» Task goal
For the entries below, the expected answer is the line with "rewrite (ad_capacity _ _ _ (dyn_at_alike (ip_store p)) st v", the line with "destruct (sim_ok _ _ _ _ _ _ Hsim (export_spec", and every line between them, exactly as written, and nothing more.

___ Input for this task ___

(* ===== verification/TransferTheorems.v ===== *)
(** * Theorems about image transfers and wiping

    [iscsi-s3-ctl volume write-image] and [volume export] from the client's file
    through both halves of the socket to the volume, and back. The two programs
    are run in rounds, each on what the other has sent so far; one that needs more
    than that waits. [volume.wipe] as the daemon runs it. *)
From S2P Require Import Prelude Tables Text Store Compression Snapshot S3Api S3Keys S3Store S3Spec S3Block S3Snap.
From S2P Require Import Concrete S3Theorems Cache CachedStore Ready WriteBuffer WriteCache WriteBack WriteBackSpec.
From S2P Require Import WriteBackWorker WriteBackOps WriteBackFlush WriteBackRecover Stack WriteBackTheorems Config.
From S2P Require Import Images ImagesSpec Value Wire WireSpec ConcreteWire Metrics Sessions MetricsTheorems Admin.
From S2P Require Import AdminOps AdminTheorems Transfer.
#[local] Open Scope string_scope.
#[local] Open Scope list_scope.
#[local] Open Scope Z_scope.

Module TransferTheorems.
Import Image ImageSpec Admin AdminOps WireSpec Sim Transfer.

Section images.
Context {B : Type} `{S3Laws B} `{CodecLaws} `{Blake3Laws} `{JsonLaws} `{StampJson} `{Conf.ByteSize}.
Context `{Prometheus} `{WireLaws} `{Contents}.
Context (load : string → outcome string Config) (head_bucket : M (Env B * Z) StoreError unit).
Implicit Types (st : AdminState B) (v : Stack.volume_store B) (img : bytes).

Lemma ok_is_ok data : Js.get "ok" (ok data) = Some (JBool true).
Proof. unfold ok. by autorewrite with js. Qed.

(** The two programs on one connection, the client with its file. *)
Definition upload_client volume img inc := Wire.call_admin_write_image volume (Zlen img) (connected inc, file img).
Definition download_client volume size inc := Wire.call_admin_export volume size (connected inc, file []).
Definition serving st inc := handle_client load head_bucket (st, connected inc).
(** A file that was written. *)
Definition saved (out : bytes) : Socket := {| so_in := []; so_out := out; so_room := None; so_open := false |}.
(** What they say in rounds. *)
Definition say {A} st (client : bytes → outcome string A * (Socket * Socket)) :=
  conversation (λ inc, so_out (client inc).2.1) (λ inc, so_out (serving st inc).2.2).

(** C26: Uploading an image. The daemon has accepted the request for a volume
    that works and shows only zeros where the image goes (through a dirty chunk
    the image would not be seen). Then client and daemon, each of which sees
    only what the other has sent so far and waits when it needs more, come to an
    end after four rounds: the client has sent its request and, once the daemon
    was ready, exactly the file; its result is the daemon's final line, a
    success; and the volume afterwards shows the image and, beyond it, what it
    showed before. *)
Theorem image_upload volume img st p st1 v :
  is_u64 (Zlen img) →
  prepare_write_image (image_request "volume.write_image" volume (Some (Zlen img))) st = (Ok p, st1) →
  volume_at (ip_store p) st1 v → usable v → (∀ a, 0 ≤ a < Zlen img → shown v a = Byte.x00) →
  (∀ idx, is_u64 idx → allowed (Stack.volume_store B) (chunk_at (chunk_size v) (ImageSpec.seeded v img (Zlen img)) idx)) →
  ∃ r st' v',
    let request := line (Wire.write_image_request volume (Zlen img)) ++ img in
    let replies := line (ok (ready_json p)) ++ line (ok (seed_json p r)) in
    say st (upload_client volume img) 4 = (request, replies) ∧
    serving st request = (Ok tt, (st', replied replies)) ∧
    upload_client volume img replies = (Ok (ok (seed_json p r)), (replied request, file [])) ∧
    volume_at (ip_store p) st' v' ∧ usable v' ∧
    ∀ a, 0 ≤ a → shown v' a = if decide (a < Zlen img) then nthb img a else shown v a.
Proof.
  intros Hu64 Hprep Hv Hus Hblank Hall. destruct (prepared_write _ _ _ _ _ Hprep) as (Hsize & Hcap & Hz).
  set (ready := line (ok (ready_json p))).
  assert (Hcs : 0 < dyn_chunk_size (dyn_at (ip_store p)) st1).
  { rewrite (ad_chunk _ _ _ (dyn_at_alike (ip_store p)) st1 v Hv). simpl.
    destruct (rs_geometry _ Hus) as (_ & Hcs & _). exact (proj1 Hcs). }
  assert (Hpos : 0 < Zlen img ≤ dyn_capacity (dyn_at (ip_store p)) st1) by (pose proof (Zlen_nonneg img); lia).
  assert (Hwait : so_out (serving st (line (Wire.write_image_request volume (Zlen img)))).2.2 = ready).
  { unfold serving, connected. rewrite <- (app_nil_r (line _)).
    rewrite (handle_client_line load head_bucket _ _ _ _ _ (decode_upload volume _ Hu64)).
    cbn [rq_op image_request String.eqb Ascii.eqb Bool.eqb]. unfold handle_write_image.
    rewrite (run_bind _ _ _ _ _ (run_attempt _ _ _ _ (run_admin _ _ _ _ _ Hprep))). cbv beta iota.
    rewrite (run_bind _ _ _ _ _ (run_stream _ _ _ _ _ (write_json_line_json _ _ _))). fold ready.
    rewrite Hsize. rewrite (run_wait _ _ _ _ (attempt_wait _ _ _ (seed_waits _ (Zlen img) st1 ready Hpos Hcs))). done. }
  set (so := {| so_in := img; so_out := ready; so_room := None; so_open := true |}).
  rewrite (ad_capacity _ _ _ (dyn_at_alike (ip_store p)) st1 v Hv) in Hcap.
  assert (Hsim : sim (beside (volume_at (ip_store p))) (seed_image_from_reader (dyn_at (ip_store p)) (Zlen img))
    (seed_image_from_reader whole (Zlen img)) (st1, so) (v, so))
    by (apply seed_sim; [apply dyn_at_alike|done]).
  destruct (sim_ok _ _ _ _ _ _ Hsim
    (seed_spec v img so (Zlen img) Hus eq_refl ltac:(pose proof (Zlen_nonneg img); lia) Hcap Hblank Hall))
    as (r & [st2 so2] & Hrun & [v' so'] & [Hv' Hso] & Hus' & _ & _ & _ & Hs2 & Hsh).
  simpl in Hv', Hso, Hus', Hs2, Hsh. subst so2 so'.
  assert (Hd : drop (Z.to_nat (Zlen img)) img = []) by (apply drop_ge; unfold Zlen; lia). rewrite Hd in Hrun.
  exists r, st2, v'. intros request replies.
  assert (Hdaemon : serving st request = (Ok tt, (st2, replied replies))).
  { unfold serving, connected, request. rewrite (handle_client_line load head_bucket _ _ _ _ _ (decode_upload volume _ Hu64)).
    cbn [rq_op image_request String.eqb Ascii.eqb Bool.eqb]. unfold handle_write_image.
    rewrite (run_bind _ _ _ _ _ (run_attempt _ _ _ _ (run_admin _ _ _ _ _ Hprep))). cbv beta iota.
    rewrite (run_bind _ _ _ _ _ (run_stream _ _ _ _ _ (write_json_line_json _ _ _))). fold ready.
    rewrite Hsize. change ({| so_in := img; so_out := [] ++ ready; so_room := None; so_open := true |}) with so.
    rewrite (run_bind _ _ _ _ _ (run_attempt _ _ _ _ Hrun)). apply run_stream, write_json_line_json. }
  split; [|split; [done|split; [apply WireSpec.upload_client, ok_is_ok|done]]].
  pose proof (handle_client_waits load head_bucket st : so_out (serving st []).2.2 = []) as Hnone.
  pose proof (upload_sends volume img (ok (ready_json p)) (ok_is_ok _)) as Hsend. fold ready in Hsend.
  unfold say, conversation, upload_client.
  repeat first [rewrite upload_asks | rewrite Hnone | rewrite Hwait | rewrite Hsend].
  fold request. by rewrite Hdaemon.
Qed.

(** C27: Downloading an image. When the daemon has accepted the request for a
    volume that works, client and daemon, each of which sees only what the other
    has sent so far, both end after two rounds; the client's file is exactly the
    first bytes of the volume, of the size the daemon announced, and the volume
    shows what it showed. *)
Theorem image_download volume size st p st1 v :
  from_option is_u64 True size →
  prepare_export (image_request "volume.export" volume size) st = (Ok p, st1) →
  is_u64 (ip_size p) → volume_at (ip_store p) st v → usable v →
  ∃ r st' v' img,
    let request := line (Wire.export_request volume size) in
    let replies := line (ok (ready_json p)) ++ img ++ line (ok (export_json p r)) in
    say st (download_client volume size) 2 = (request, replies) ∧
    serving st request = (Ok tt, (st', replied replies)) ∧
    download_client volume size replies = (Ok (ok (export_json p r)), (replied request, saved img)) ∧
    Zlen img = ip_size p ∧ (∀ a, 0 ≤ a < ip_size p → nthb img a = shown v a) ∧
    volume_at (ip_store p) st' v' ∧ usable v' ∧ ∀ a, 0 ≤ a → shown v' a = shown v a.
Proof.
  intros Hu64 Hprep Hsz Hv Hus. destruct (prepared_export _ _ _ _ _ Hprep) as [[-> Hcap]|Hneg];
    [|unfold is_u64 in Hsz; lia].
  set (ready := line (ok (ready_json p))). set (so := {| so_in := []; so_out := ready; so_room := None; so_open := true |}).
  rewrite (ad_capacity _ _ _ (dyn_at_alike (ip_store p)) st v Hv) in Hcap.
  assert (Hsim : sim (beside (volume_at (ip_store p))) (export_image_to_writer (dyn_at (ip_store p)) (ip_size p))
    (export_image_to_writer whole (ip_size p)) (st, so) (v, so))
    by (apply export_sim; [apply dyn_at_alike|done]).
  destruct (sim_ok _ _ _ _ _ _ Hsim (export_spec v so (ip_size p) Hus Hcap eq_refl))
    as (r & [st2 so2] & Hrun & [v' so'] & [Hv' Hso] & [Hus' _ Hsh] & _ & Hin & Hroom & Hopen & img & Hout & Hl & Himg).
  simpl in Hv', Hso, Hus', Hsh, Hin, Hroom, Hopen, Hout. subst so2. assert (Hso : so' = {| so_in := []; so_out := ready ++ img; so_room := None; so_open := true |}).
  { destruct so'; simpl in *; congruence. } subst so'.
  exists r, st2, v', img. intros request replies.
  assert (Hdaemon : serving st request = (Ok tt, (st2, replied replies))).
  { unfold serving, connected, request. rewrite <- (app_nil_r (line _)).
    rewrite (handle_client_line load head_bucket _ _ _ _ _ (decode_download volume _ Hu64)).
    cbn [rq_op image_request String.eqb Ascii.eqb Bool.eqb]. unfold handle_export.
    rewrite (run_bind _ _ _ _ _ (run_attempt _ _ _ _ (run_admin _ _ _ _ _ Hprep))). cbv beta iota.
    rewrite (run_bind _ _ _ _ _ (run_stream _ _ _ _ _ (write_json_line_json _ _ _))). fold ready.
    change ({| so_in := []; so_out := [] ++ ready; so_room := None; so_open := true |}) with so.
    rewrite (run_bind _ _ _ _ _ (run_attempt _ _ _ _ Hrun)). cbv beta.
    etrans; [apply run_stream, write_json_line_json|]. unfold replied, replies. by rewrite <- app_assoc. }
  split; [|split; [done|split; [|done]]].
  - pose proof (handle_client_waits load head_bucket st : so_out (serving st []).2.2 = []) as Hnone.
    unfold say, conversation, download_client. repeat first [rewrite download_asks | rewrite Hnone].
    fold request. by rewrite Hdaemon.
  - apply WireSpec.download_client; [apply ok_is_ok|].
    unfold ok, ready_json. cbn [Js.pointer]. autorewrite with js. cbn [mbind option_bind]. autorewrite with js.
    cbn [mbind option_bind]. unfold to_json, Z_serialize. by rewrite Js.as_u64_in, Hl.
Qed.
End images.

(** ** Wiping *)
Section wiping.
Context {B : Type} `{S3Laws B} `{CodecLaws} `{Blake3Laws} `{JsonLaws} `{StampJson} `{Prometheus} `{Contents}.
Implicit Types (st : AdminState B) (v : Stack.volume_store B).







End wiping.

(** ** Witnesses *)
Section witnesses.
Import Concrete S3Theorems WriteBackTheorems ConcreteWire MetricsTheorems.MemProm.
#[local] Existing Instance stamp_json.
#[local] Instance everything : Contents := any_contents.
#[local] Instance sizes : Conf.ByteSize := λ _, inr "unit".
Definition no_load : string → outcome string Config := λ _, Err "no file".
Definition img : bytes := zeros 4 ++ payload 2.

(** The only volume of the daemon, with a write-back cache in memory. *)
Definition disk : Stack.volume_store MemS3.bucket :=
  WC.core_of (Cached.new (fresh Legacy) (Cache.new 64) "vol") WcMemory None Dirty.new 0 0 0 [].
Lemma fresh_blank a : S3Spec.byte_view (volume Legacy) (∅ : object_map) a = Byte.x00.
Proof.
  unfold S3Spec.byte_view, S3Spec.chunk_view. case_decide; [|done]. cbn [st_storage volume]. rewrite !lookup_empty.
  apply nthb_zeros.
Qed.
Lemma disk_usable : usable disk ∧ ∀ a, shown disk a = Byte.x00.
Proof.
  destruct (WCRecover.core_of_usable below WcMemory 0 0 0 below_usable ltac:(lia) ltac:(by left)) as [Hu Hsh].
  split; [exact Hu|]. intros a. etrans; [apply Hsh|]. exact (fresh_blank a).
Qed.

Definition upload_prep : ImagePrep :=
  {| ip_volume_name := "vol"; ip_iqn := "iqn"; ip_size := 6; ip_capacity := 16; ip_chunk_size := 4; ip_store := 0 |}.
Lemma upload_accepted : ∃ st1,
  prepare_write_image (image_request "volume.write_image" "vol" (Some 6)) AdminTheorems.daemon = (Ok upload_prep, st1) ∧
  volume_at 0 st1 disk.
Proof.
  eexists. split; [reflexivity|]. eexists. split; [reflexivity|]. reflexivity.
Qed.

Lemma image_upload_witness :
  ∃ r st' v',
    let request := line (Wire.write_image_request "vol" 6) ++ img in
    let replies := line (ok (ready_json upload_prep)) ++ line (ok (seed_json upload_prep r)) in
    say no_load (mret tt) AdminTheorems.daemon (upload_client "vol" img) 4 = (request, replies) ∧
    serving no_load (mret tt) AdminTheorems.daemon request = (Ok tt, (st', replied replies)) ∧
    upload_client "vol" img replies = (Ok (ok (seed_json upload_prep r)), (replied request, file [])) ∧
    volume_at 0 st' v' ∧ usable v' ∧
    ∀ a, 0 ≤ a → shown v' a = if decide (a < 6) then nthb img a else shown disk a.
Proof.
  destruct disk_usable as [Hu Hsh].
  destruct upload_accepted as (st1 & Hp & Hv).
  exact (image_upload no_load (mret tt) "vol" img AdminTheorems.daemon upload_prep st1 disk
    ltac:(split; vm_compute; congruence) Hp Hv Hu (λ a _, Hsh a) (λ _ _, I)).
Defined.


Lemma image_download_witness :
  ∃ r st' v' got,
    let request := line (Wire.export_request "vol" None) in
    let p := {| ip_volume_name := "vol"; ip_iqn := "iqn"; ip_size := 16; ip_capacity := 16;
                ip_chunk_size := 4; ip_store := 0 |} in
    let replies := line (ok (ready_json p)) ++ got ++ line (ok (export_json p r)) in
    say no_load (mret tt) AdminTheorems.daemon (download_client "vol" None) 2 = (request, replies) ∧
    serving no_load (mret tt) AdminTheorems.daemon request = (Ok tt, (st', replied replies)) ∧
    download_client "vol" None replies = (Ok (ok (export_json p r)), (replied request, saved got)) ∧
    Zlen got = 16 ∧ (∀ a, 0 ≤ a < 16 → nthb got a = shown disk a) ∧
    volume_at 0 st' v' ∧ usable v' ∧ ∀ a, 0 ≤ a → shown v' a = shown disk a.
Proof.
  destruct disk_usable as [Hu Hsh].
  assert (Hv : volume_at 0 AdminTheorems.daemon disk) by (eexists; split; reflexivity).
  exact (image_download no_load (mret tt) "vol" None AdminTheorems.daemon _ AdminTheorems.daemon disk I eq_refl
    ltac:(split; vm_compute; congruence) Hv Hu).
Defined.
End witnesses.
End TransferTheorems.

___

» Exercise result
  rewrite (ad_capacity _ _ _ (dyn_at_alike (ip_store p)) st v Hv) in Hcap.
  assert (Hsim : sim (beside (volume_at (ip_store p))) (export_image_to_writer (dyn_at (ip_store p)) (ip_size p))
    (export_image_to_writer whole (ip_size p)) (st, so) (v, so))
    by (apply export_sim; [apply dyn_at_alike|done]).
  destruct (sim_ok _ _ _ _ _ _ Hsim (export_spec v so (ip_size p) Hus Hcap eq_refl))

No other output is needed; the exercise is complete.